Segment Open

(** C9.  The category starts as "drainage"; an event leaves it alone or
    replaces it by the value of one of the three options; so in every state
    a session can reach it is one of the three, it is truthy, and
    [handleScan] refuses exactly when there is no image. *)
Theorem C9_category_is_always_set es :
  let w := run es initial in
  issueType (ui initial) = "drainage" /\
  In (issueType (ui w)) issueType_options /\
  (forall e, issueType (ui (step e w)) = issueType (ui w) \/
             In (issueType (ui (step e w))) issueType_options) /\
  (image (ui w) = None ->
   forall w', handleScan (ui w) w' =
              toast_error "Please upload or capture an image and select a category" w') /\
  (forall img, image (ui w) = Some img ->
   forall w', handleScan (ui w) w' = analyzeImage img (issueType (ui w)) w' /\
              predictPending (handleScan (ui w) w') =
                predictPending w' ++ [(issueType (ui w), predictRequest img (issueType (ui w)))]).
Proof.
  intros w.
  assert (Hin : In (issueType (ui w)) issueType_options).
  { apply run_issueType. left. reflexivity. }
  split; [reflexivity|]. split; [exact Hin|]. split.
  - intros e. destruct (step_issueType e w) as [H | (value & _ & Hv & H)].
    + left. exact H.
    + right. now rewrite H.
  - split.
    + intros Hi w'. unfold handleScan. now rewrite Hi.
    + intros img Hi w'. unfold handleScan. rewrite Hi, (options_truthy _ Hin).
      split; reflexivity.
Qed.

(** *** Geocoding *)

Lemma handleLocationSelect_resume_address r w :
  address (ui (handleLocationSelect_resume r w)) = geocodedAddress r.
Proof.
  unfold geocodedAddress, handleLocationSelect_resume, handleLocationSelect_catch, seq.
  resume_cases; reflexivity.
Qed.

Lemma geocodedAddress_display_name response name :
  Js.json response = Js.json_ok (data_object (Some name)) -> Js.truthy name = true ->
  geocodedAddress (Js.Fulfilled response) = name.
Proof.
  intros Hj Ht. unfold geocodedAddress, handleLocationSelect_resume.
  now rewrite Hj, Ht.
Qed.

(** C5 (as the code has it).  Answers of the geocoder are applied in the
    order they arrive, whatever the current location is: after selecting A
    and then B, with B's answer arriving before A's, the location is B and
    the address is the one resolved for A. *)
Theorem C5_last_arrival_wins w A B rA rB :
  let n := length (geocodePending w) in
  let w2 := step (ClickMap (Some B)) (step (ClickMap (Some A)) w) in
  let w3 := step (GeocodeSettled (S n) rB) w2 in
  let w4 := step (GeocodeSettled n rA) w3 in
  geocodePending w2 = geocodePending w ++ [(A, geocodeRequest A); (B, geocodeRequest B)] /\
  location (ui w2) = Some B /\
  geocodePending w3 = geocodePending w ++ [(A, geocodeRequest A)] /\
  address (ui w3) = geocodedAddress rB /\
  geocodePending w4 = geocodePending w /\
  location (ui w4) = Some B /\
  address (ui w4) = geocodedAddress rA /\
  (forall response name,
      rA = Js.Fulfilled response ->
      Js.json response = Js.json_ok (data_object (Some name)) -> Js.truthy name = true ->
      address (ui w4) = name).
Proof.
  intros n w2 w3 w4.
  assert (H2 : geocodePending w2 =
               geocodePending w ++ [(A, geocodeRequest A); (B, geocodeRequest B)]).
  { subst w2. unfold step, handleMapClick, handleLocationSelect, seq. cbn.
    now rewrite <- app_assoc. }
  assert (L2 : location (ui w2) = Some B) by reflexivity.
  clearbody w2.
  assert (E3 : w3 = handleLocationSelect_resume rB
                      (setGeocodePending (geocodePending w ++ [(A, geocodeRequest A)]) w2)).
  { subst w3. unfold step. rewrite H2. subst n.
    now rewrite nth_error_very_last, settle_very_last. }
  clearbody w3.
  destruct (handleLocationSelect_resume_frame rB
              (setGeocodePending (geocodePending w ++ [(A, geocodeRequest A)]) w2))
    as (_ & _ & _ & _ & L3 & _ & _ & _ & _).
  rewrite <- E3 in L3. cbn in L3. rewrite L2 in L3.
  assert (H3 : geocodePending w3 = geocodePending w ++ [(A, geocodeRequest A)]).
  { rewrite E3. unfold handleLocationSelect_resume, handleLocationSelect_catch, seq.
    resume_cases; reflexivity. }
  assert (E4 : w4 = handleLocationSelect_resume rA (setGeocodePending (geocodePending w) w3)).
  { subst w4. unfold step. rewrite H3. subst n.
    now rewrite nth_error_last, settle_last. }
  clearbody w4.
  destruct (handleLocationSelect_resume_frame rA (setGeocodePending (geocodePending w) w3))
    as (_ & _ & _ & _ & L4 & _ & _ & _ & _).
  rewrite <- E4 in L4. cbn in L4. rewrite L3 in L4.
  assert (A4 : address (ui w4) = geocodedAddress rA).
  { rewrite E4. apply handleLocationSelect_resume_address. }
  repeat split.
  - exact H2.
  - exact L2.
  - exact H3.
  - rewrite E3. apply handleLocationSelect_resume_address.
  - rewrite E4. unfold handleLocationSelect_resume, handleLocationSelect_catch, seq.
    resume_cases; reflexivity.
  - exact L4.
  - exact A4.
  - intros response name -> Hj Ht. rewrite A4.
    now apply geocodedAddress_display_name.
Qed.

Segment Closed

Exercise description:
Retype only the stretch of lines above starting at the one with "the address is the one resolved for A. *)" and stopping at the one with "H2. subst n.", exactly as written, with both kept.

Reply:
    the address is the one resolved for A. *)
Theorem C5_last_arrival_wins w A B rA rB :
  let n := length (geocodePending w) in
  let w2 := step (ClickMap (Some B)) (step (ClickMap (Some A)) w) in
  let w3 := step (GeocodeSettled (S n) rB) w2 in
  let w4 := step (GeocodeSettled n rA) w3 in
  geocodePending w2 = geocodePending w ++ [(A, geocodeRequest A); (B, geocodeRequest B)] /\
  location (ui w2) = Some B /\
  geocodePending w3 = geocodePending w ++ [(A, geocodeRequest A)] /\
  address (ui w3) = geocodedAddress rB /\
  geocodePending w4 = geocodePending w /\
  location (ui w4) = Some B /\
  address (ui w4) = geocodedAddress rA /\
  (forall response name,
      rA = Js.Fulfilled response ->
      Js.json response = Js.json_ok (data_object (Some name)) -> Js.truthy name = true ->
      address (ui w4) = name).
Proof.
  intros n w2 w3 w4.
  assert (H2 : geocodePending w2 =
               geocodePending w ++ [(A, geocodeRequest A); (B, geocodeRequest B)]).
  { subst w2. unfold step, handleMapClick, handleLocationSelect, seq. cbn.
    now rewrite <- app_assoc. }
  assert (L2 : location (ui w2) = Some B) by reflexivity.
  clearbody w2.
  assert (E3 : w3 = handleLocationSelect_resume rB
                      (setGeocodePending (geocodePending w ++ [(A, geocodeRequest A)]) w2)).
  { subst w3. unfold step. rewrite H2. subst n.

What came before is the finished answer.